Der Stallmeister ging an seine Geschäfte. Der König ließ sich ankleiden. Gleich darauf ward der Erzbischof angemeldet.

Heinrich IV. empfing den Ehrwürdigsten nicht gar zu verbindlich.

– Aber, mein theuerster Luçon, rief er ihm entgegen, sollte ich mich geirrt haben?

– Wie befiehlt der König? sagte der dicke Priester, sich verbeugend.

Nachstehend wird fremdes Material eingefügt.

(* ===== verification/TimerHeapApi.v ===== *)
(** * Timer heap: scheduling, cancelling, polling

    The theorems about the interface of src/src/common/timerheap.c, from the
    invariant of TimerHeapThm.v. *)

From Stdlib Require Import ZArith Lia.
From stdpp Require Import prelude gmap list sorting.
From S2P Require Import Prelude TimerHeap TimerHeapThm.

Module TimerApi.
Import TimerHeap TimerThm.

(** ** Scheduling *)

(** The heap with room for the last entry of [V], which is not in the array yet. *)
Record ready (m : gmap Z timer_entry) (h : timer_heap) (V F : list Z) : Prop := {
  rd_shape : shape m h V (Some (length V - 1)%nat);
  rd_cur : (cur_size h + 1 = length V)%nat;
  rd_max : length (heap h) = max_size h;
  rd_chain : chain (timer_ids h) (timer_ids_freelist h) F (Z.of_nat (max_size h));
  rd_nodup : NoDup F;
  rd_rng : forall t, t ∈ F -> 1 <= t < Z.of_nat (max_size h);
  rd_disj : forall t, t ∈ F -> t ∉ tid m <$> V;
  rd_count : (length F + length V + 1 = max_size h)%nat;
  rd_zero : exists v, timer_ids h !! 0%nat = Some v /\ v < 0;
}.

Lemma ready_grow m h V F : ready m h V F -> (cur_size h + 2 <= max_size h)%nat ->
  Z.of_nat (max_size h * 2) < 2 ^ 31 ->
  exists h' F', (if (max_size h <=? cur_size h + 2)%nat then grow_heap true true h else Ok h) = Ok h' /\
    ready m h' V F' /\ (length V + 2 <= max_size h')%nat /\ cur_size h' = cur_size h /\
    max_entries_per_poll h' = max_entries_per_poll h.
Proof.
  intros Hr Hroom Hb. pose proof (rd_cur _ _ _ _ Hr) as Hc.
  destruct (Nat.leb_spec (max_size h) (cur_size h + 2)) as [Hg|Hg].
  2: { exists h, F. split_and!; (done || lia). }
  eexists _, (F ++ seqZ (Z.of_nat (max_size h)) (Z.of_nat (max_size h))).
  split; [reflexivity|]. cbn [max_size cur_size max_entries_per_poll].
  split; [|split_and!; lia || done].
  replace (max_size h * 2 - max_size h)%nat with (max_size h) by lia.
  destruct Hr as [Hs _ Hm Hch Hn Hrg Hd Hct Hz]. pose proof (sh_len_ids _ _ _ _ Hs) as Hli.
  split; cbn [heap timer_ids timer_ids_freelist max_size cur_size].
  - destruct Hs. split; cbn [heap timer_ids]; rewrite ?length_app, ?length_replicate, ?length_free_ids; try lia; try done.
    + intros i p Hp Hi. apply lookup_app_l_Some. eauto.
    + intros i p Hp. specialize (sh_rng0 i p Hp). lia.
    + intros i p Hp Hi. apply lookup_app_l_Some. eauto.
  - lia.
  - rewrite length_app, length_replicate. lia.
  - apply chain_app with (Z.of_nat (max_size h)).
    + revert Hch. apply freelist_ext. intros t Ht. apply lookup_app_l. specialize (Hrg t Ht). lia.
    + replace (max_size h * 2)%nat with (max_size h + max_size h)%nat by lia. apply chain_run.
      intros i Hi. rewrite lookup_app_r by lia. rewrite lookup_free_ids by lia. f_equal. lia.
  - apply NoDup_app. split_and!; [done| |apply NoDup_seqZ].
    intros t Ht Hin. apply elem_of_seqZ in Hin. specialize (Hrg t Ht). lia.
  - intros t [Ht|Ht]%elem_of_app; [specialize (Hrg t Ht)|apply elem_of_seqZ in Ht]; lia.
  - intros t [Ht|Ht]%elem_of_app; [by apply Hd|]. apply elem_of_seqZ in Ht.
    intros Hin. apply list_elem_of_fmap in Hin as (q & -> & Hq). apply list_elem_of_lookup in Hq as [i Hq].
    pose proof (sh_rng _ _ _ _ Hs i q Hq). lia.
  - rewrite length_app, length_seqZ. lia.
  - destruct Hz as (v & Hv & Hneg). exists v. split; [|done]. by apply lookup_app_l_Some.
Qed.

(** Taking the first free identifier for [entry]. *)
Lemma pop_ready w V F entry e ft : inv w V F -> mem w !! entry = Some e -> tid (mem w) entry < 1 ->
  exists t F' h, F = t :: F' /\ pop_freelist (ht w) = Ok (t, h) /\
    ready (<[entry := set_value e t ft]> (mem w)) h (V ++ [entry]) F' /\
    ordered (val (<[entry := set_value e t ft]> (mem w))) V /\ (entry ∉ V) /\
    (forall q, 1 <= tid (<[entry := set_value e t ft]> (mem w)) q -> q ∈ V ++ [entry]) /\
    cur_size h = cur_size (ht w) /\ max_size h = max_size (ht w) /\
    max_entries_per_poll h = max_entries_per_poll (ht w).
Proof.
  intros Hi He Hlt. pose proof (iv_shape _ _ _ Hi) as Hs.
  assert (entry ∉ V) as Hnin.
  { intros Hin. apply list_elem_of_lookup in Hin as [i Hin]. pose proof (sh_rng _ _ _ _ Hs i _ Hin). lia. }
  destruct Hi as [_ Hc Hm Hr Ho Hch Hn Hrg Hd Hct Hz Hst].
  destruct F as [|t F]; [cbn in Hct; lia|]. destruct Hch as (Hf & v & Hv & Hch).
  pose proof (Hrg t ltac:(set_solver)) as Ht.
  exists t, F, (set_freelist (ht w) (timer_ids (ht w)) (- v)). split; [done|]. split.
  { unfold pop_freelist. rewrite Hf, get_id_nat by lia. rewrite Hv. done. }
  set (m := <[entry := set_value e t ft]> (mem w)).
  assert (forall q, q <> entry -> m !! q = mem w !! q) as Hmq by (intros q Hq; by apply lookup_insert_ne).
  assert (m !! entry = Some (set_value e t ft)) as Hme by apply lookup_insert_eq.
  assert (forall i q, V !! i = Some q -> q <> entry) as HV
    by (intros i q Hq ->; apply Hnin; by eapply list_elem_of_lookup_2).
  assert (tid m <$> V = tid (mem w) <$> V) as HtV
    by (apply list_fmap_ext; intros i q Hq; unfold tid; by rewrite Hmq by eauto).
  split_and!; [|apply (order_ext (val (mem w)) (val m) V 0)|done| |done|done|done].
  - assert (tid m entry = t) as Hte by (by rewrite (tid_eq _ _ _ Hme)).
    pose proof (sh_len_ids _ _ _ _ Hs) as Hli.
    split; cbn; rewrite ?length_app; cbn; try done; try lia.
    + replace (length V + 1 - 1)%nat with (length V) by lia.
      destruct Hs. split; cbn; rewrite ?length_app; cbn; try done; try lia.
      * intros i q [Hq|[Hi Hq]]%lookup_app_Some Hne; [eauto|].
        apply list_lookup_singleton_Some in Hq as [? _]. exfalso. apply Hne. f_equal. lia.
      * intros i q [Hq|[Hi Hq]]%lookup_app_Some; [rewrite Hmq by eauto; eauto|].
        apply list_lookup_singleton_Some in Hq as [_ <-]. eauto.
      * intros i q [Hq|[Hi Hq]]%lookup_app_Some; [unfold tid; rewrite Hmq by eauto; by apply (sh_rng0 i)|].
        apply list_lookup_singleton_Some in Hq as [_ <-]. lia.
      * intros i q [Hq|[Hi Hq]]%lookup_app_Some Hne; [unfold tid; rewrite Hmq by eauto; by apply sh_ids0|].
        apply list_lookup_singleton_Some in Hq as [? _]. exfalso. apply Hne. f_equal. lia.
      * rewrite fmap_app, HtV. cbn. rewrite Hte. apply NoDup_app. split_and!; [done| |apply NoDup_singleton].
        intros x Hx Hin. apply list_elem_of_singleton in Hin as ->. apply (Hd t); [set_solver|done].
    + by apply NoDup_cons in Hn as [_ ?].
    + intros u Hu. apply Hrg. set_solver.
    + intros u Hu. rewrite fmap_app, HtV. cbn. rewrite Hte. apply NoDup_cons in Hn as [Hn _].
      specialize (Hd u ltac:(set_solver)). set_solver.
    + cbn in Hct. lia.
  - intros q Hq. apply list_elem_of_lookup in Hq as [i Hq]. unfold val. by rewrite Hmq by eauto.
  - exact Ho.
  - intros q Hq. apply elem_of_app. destruct (decide (q = entry)) as [->|Hne]; [right; set_solver|left].
    apply Hst. unfold tid in *. by rewrite Hmq in Hq by done.
Qed.
Lemma insert_middle (P S : list Z) d x : <[Z.to_nat (zlen P)  := x]> (P ++ d :: S) = P ++ x :: S.
Proof. unfold zlen. rewrite Nat2Z.id. rewrite insert_app_r_alt, Nat.sub_diag by lia. done. Qed.

Lemma znth_middle (P S : list Z) (d : Z) : znth (P ++ d :: S) (zlen P) = Some d.
Proof. rewrite znth_app. by rewrite (proj2 (Z.ltb_ge _ _)), Z.sub_diag by lia. Qed.

Lemma encode_inner_spec fuel : forall P S high carry T,
  (length P <= fuel)%nat -> digits_ok 58 (P ++ S) -> 0 <= carry < 256 -> -1 <= high ->
  zeros (ztake (high + 1) P) ->
  T = (bval 58 P * 256 + carry) * 58 ^ zlen S + bval 58 S -> T < 58 ^ (zlen P + zlen S) ->
  exists P' S', encode_inner fuel (P ++ S) (zlen P - 1) high carry = Ok (P' ++ S', zlen P' - 1) /\
    zeros P' /\ digits_ok 58 (P' ++ S') /\ length (P' ++ S') = length (P ++ S) /\ bval 58 (P' ++ S') = T.
Proof.
  induction fuel as [|fuel IH]; intros P S high carry T Hf Hd Hc Hh Hz HT HT'; cbn [encode_inner].
  all: destruct ((high <? zlen P - 1) || negb (carry =? 0)) eqn:E.
  2,4: apply orb_false_iff in E as [E1 E2]; apply negb_false_iff, Z.eqb_eq in E2; apply Z.ltb_ge in E1;
    rewrite ztake_all in Hz by lia; exists P, S; (split_and!; try done);
    rewrite HT, bval_app, Hz, bval_zeros, E2; lia.
  all: pose proof (zlen_nonneg S) as HS.
  all: assert (exists P0 d, P = P0 ++ [d]) as (P0 & d & ->).
  1,3: destruct (exists_last (l := P)) as (P0 & d & ->); [|eauto]; intros ->; change (zlen (@nil Z)) with 0 in *;
    rewrite (proj2 (Z.ltb_ge _ _)) in E by lia; cbn [orb] in E; apply negb_true_iff, Z.eqb_neq in E;
    rewrite Z.add_0_l in HT';
    apply Forall_app in Hd as [_ Hd]; pose proof (bval_range 58 S ltac:(lia) Hd);
    change (bval 58 []) with 0 in HT; pose proof (Z.pow_pos_nonneg 58 (zlen S)); nia.
  { rewrite length_app in Hf. cbn in Hf. lia. }
  rewrite <- app_assoc in *. cbn [app] in *. rewrite zlen_app in *. change (zlen [d]) with 1 in *.
  replace (zlen P0 + 1 - 1) with (zlen P0) in * by lia.
  rewrite znth_middle. cbv zeta. rewrite insert_middle.
  pose proof Hd as Hd'. apply Forall_app in Hd' as [Hd0 Hd1]. apply Forall_cons in Hd1 as [Hdd HdS].
  pose proof (Z.div_mod (carry + 256 * d) 58 ltac:(lia)) as Hdm.
  pose proof (Z.mod_pos_bound (carry + 256 * d) 58 ltac:(lia)) as Hmb.
  destruct (IH P0 ((carry + 256 * d) mod 58 :: S) high ((carry + 256 * d) / 58) T) as (P' & S' & E' & H1 & H2 & H3 & H4).
  - rewrite length_app in Hf. cbn in Hf. lia.
  - apply Forall_app. split; [done|]. apply Forall_cons. done.
  - split; [apply Z.div_pos; lia|]. apply Z.div_lt_upper_bound; lia.
  - done.
  - unfold zeros, ztake in *.
    rewrite take_app in Hz. unfold zeros in Hz. rewrite length_app, replicate_add in Hz.
    apply app_inj_1 in Hz as [Hz _]; [done|]. by rewrite length_replicate.
  - rewrite HT, bval_snoc, bval_cons, zlen_cons, Z.pow_add_r, Z.pow_1_r by lia. nia.
  - rewrite zlen_cons. rewrite Z.add_assoc. done.
  - exists P', S'. split_and!; try done. rewrite H3, !length_app. done.
Qed.

Lemma encode_bytes_spec bin : forall size P S,
  zeros P -> digits_ok 58 (P ++ S) -> Z.of_nat (length (P ++ S)) = size -> digits_ok 256 bin ->
  bval 58 (P ++ S) * 256 ^ zlen bin + bval 256 bin < 58 ^ size ->
  exists buf, encode_bytes bin size (P ++ S) (zlen P - 1) = Ok buf /\
    digits_ok 58 buf /\ Z.of_nat (length buf) = size /\
    bval 58 buf = bval 58 (P ++ S) * 256 ^ zlen bin + bval 256 bin.
Proof.
  induction bin as [|b bin IH]; intros size P S Hz Hd Hl Hb HT; cbn [encode_bytes].
  { exists (P ++ S). split_and!; try done. change (zlen (@nil Z)) with 0. change (bval 256 []) with 0.
    rewrite Z.pow_0_r. lia. }
  apply Forall_cons in Hb as [Hb Hbin]. pose proof (zlen_nonneg bin). pose proof (zlen_nonneg P).
  rewrite bval_cons, zlen_cons, Z.pow_add_r, Z.pow_1_r in * by lia.
  pose proof (bval_range 58 (P ++ S) ltac:(lia) Hd) as HR. pose proof (bval_range 256 bin ltac:(lia) Hbin) as HRb.
  assert (0 < 256 ^ zlen bin) as Hpos by (apply Z.pow_pos_nonneg; lia).
  destruct (encode_inner_spec (Z.to_nat size) (P ++ S) [] (zlen P - 1) b (bval 58 (P ++ S) * 256 + b))
    as (P' & S' & E & Hz' & Hd' & Hl' & Hv'); rewrite ?app_nil_r; try done; try lia.
  - rewrite Z.sub_add. by rewrite ztake_app_len.
  - change (zlen (@nil Z)) with 0. change (bval 58 []) with 0. rewrite Z.pow_0_r. lia.
  - change (zlen (@nil Z)) with 0. rewrite Z.add_0_r. unfold zlen at 1. rewrite Hl. nia.
  - rewrite app_nil_r in E. unfold zlen at 1 in E. rewrite Hl in E. rewrite E. bind_simpl. cbn [fst snd].
    rewrite app_nil_r in Hl'. destruct (IH size P' S') as (buf & -> & ? & ? & Hv); try done; try lia.
    exists buf. split_and!; try done. rewrite Hv, Hv'. nia.
Qed.

(** The buffer is large enough: 58 ^ 1.38 is above 256. *)
Lemma size_enough n : 0 <= n -> 256 ^ n <= 58 ^ (n * 138 / 100 + 1).
Proof.
  intros Hn. pose proof (Z.div_mod (n * 138) 100 ltac:(lia)). pose proof (Z.mod_pos_bound (n * 138) 100 ltac:(lia)).
  assert (0 <= n * 138 / 100) by (apply Z.div_pos; lia).
  assert ((256 ^ n) ^ 100 <= (58 ^ (n * 138 / 100 + 1)) ^ 100) as Hp.
  { rewrite <- !Z.pow_mul_r by lia. transitivity (58 ^ (138 * n)).
    - rewrite (Z.mul_comm n 100), (Z.pow_mul_r 256), (Z.pow_mul_r 58) by lia.
      apply Z.pow_le_mono_l. split; [lia|]. vm_compute. discriminate.
    - apply Z.pow_le_mono_r; lia. }
  destruct (Z.le_gt_cases (256 ^ n) (58 ^ (n * 138 / 100 + 1))) as [|Hgt]; [done|exfalso].
  pose proof (Z.pow_lt_mono_l (58 ^ (n * 138 / 100 + 1)) (256 ^ n) 100 ltac:(lia)) as Hlt.
  specialize (Hlt ltac:(split; [apply Z.pow_nonneg; lia|done])). lia.
Qed.

Lemma bval_lead B n l : bval B (replicate n 0 ++ l) = bval B l.
Proof. rewrite bval_app, bval_zeros. lia. Qed.

(** The digits of the encoder for [data]: no leading zero, and the same number. *)
Lemma encode_buffer data : digits_ok 256 data ->
  let size := (zlen data - Z.of_nat (leading 0 data)) * 138 / 100 + 1 in
  exists buf, encode_bytes (drop (leading 0 data) data) size (replicate (Z.to_nat size) 0) (size - 1) = Ok buf /\
    digits_ok 58 (drop (leading 0 buf) buf) /\ hd_error (drop (leading 0 buf) buf) <> Some 0 /\
    bval 58 (drop (leading 0 buf) buf) = bval 256 data /\
    zlen (drop (leading 0 buf) buf) = size - Z.of_nat (leading 0 buf).
Proof.
  intros Hd size. destruct (leading_spec 0 data) as (bin & HD & _ & ->).
  assert (digits_ok 256 bin) as Hb by (rewrite HD in Hd; apply Forall_app in Hd; tauto).
  assert (zlen data - Z.of_nat (leading 0 data) = zlen bin) as Hl
    by (rewrite HD at 1; rewrite zlen_app, zlen_replicate; lia).
  assert (0 < size) as Hs by (unfold size; rewrite Hl; pose proof (zlen_nonneg bin);
    assert (0 <= zlen bin * 138 / 100) by (apply Z.div_pos; lia); lia).
  assert (bval 256 bin < 58 ^ size) as Hfit.
  { unfold size. rewrite Hl. pose proof (size_enough (zlen bin) (zlen_nonneg bin)).
    pose proof (bval_range 256 bin ltac:(lia) Hb). lia. }
  destruct (encode_bytes_spec bin size (replicate (Z.to_nat size) 0) []) as (buf & E & Hdb & Hlb & Hvb);
    rewrite ?app_nil_r, ?length_replicate, ?bval_zeros, ?zlen_replicate in *; try done; try lia.
  - unfold zeros. by rewrite length_replicate.
  - apply Forall_replicate. lia.
  - rewrite Z2Nat.id in E by lia. exists buf. split; [done|].
    destruct (leading_spec 0 buf) as (D & HB & Hh & ->).
    split_and!; [|done| |].
    + rewrite HB in Hdb. apply Forall_app in Hdb. tauto.
    + rewrite HB, bval_lead in Hvb. rewrite Hvb. rewrite HD at 1. rewrite bval_lead. lia.
    + rewrite <- Hlb. change (Z.of_nat (length buf)) with (zlen buf). rewrite HB at 1.
      rewrite zlen_app, zlen_replicate. lia.
Qed.
Lemma nonce_round_trip_witness : exists text n, crypto_nonce_to_str true (replicate 24 200) 48 = Ok (Some text) /\ n <> 0 /\
  crypto_nonce_from_str true [] text n = Ok (Some (replicate 24 200), replicate 24 200).
Proof. apply (nonce_round_trip (replicate 24 200) [] 48); [reflexivity|by apply Forall_replicate|lia]. Defined.

End CryptoThm.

– Ich meinte, Chateau la Tour wäre unser Jagdschloß pour nos menus plaisirs und da ist mir das Ding wahrlich zum Staats- und Rathssaale geworden. Ventre-saint-gris und wie seht Ihr aus? Glaubt Ihr, wir vergäßen, das es eine Messe giebt? Thut mir den Gefallen, ich leide an den Augen . . . Grün, versteht Ihr . . . Sehr heilsam . . . Grün des Waldes und der schönen Wiesen . . . Schön, wißt Ihr, sehr schön! Grün unsere Hoffnung und grün unsere Kleider, das heißt, alle die, welche ich sehen will . . .

Der Erzbischof ließ sich durch diesen unheiligen, ketzerischen Ausfall gegen seinen Ornat durchaus nicht aus der Fassung bringen.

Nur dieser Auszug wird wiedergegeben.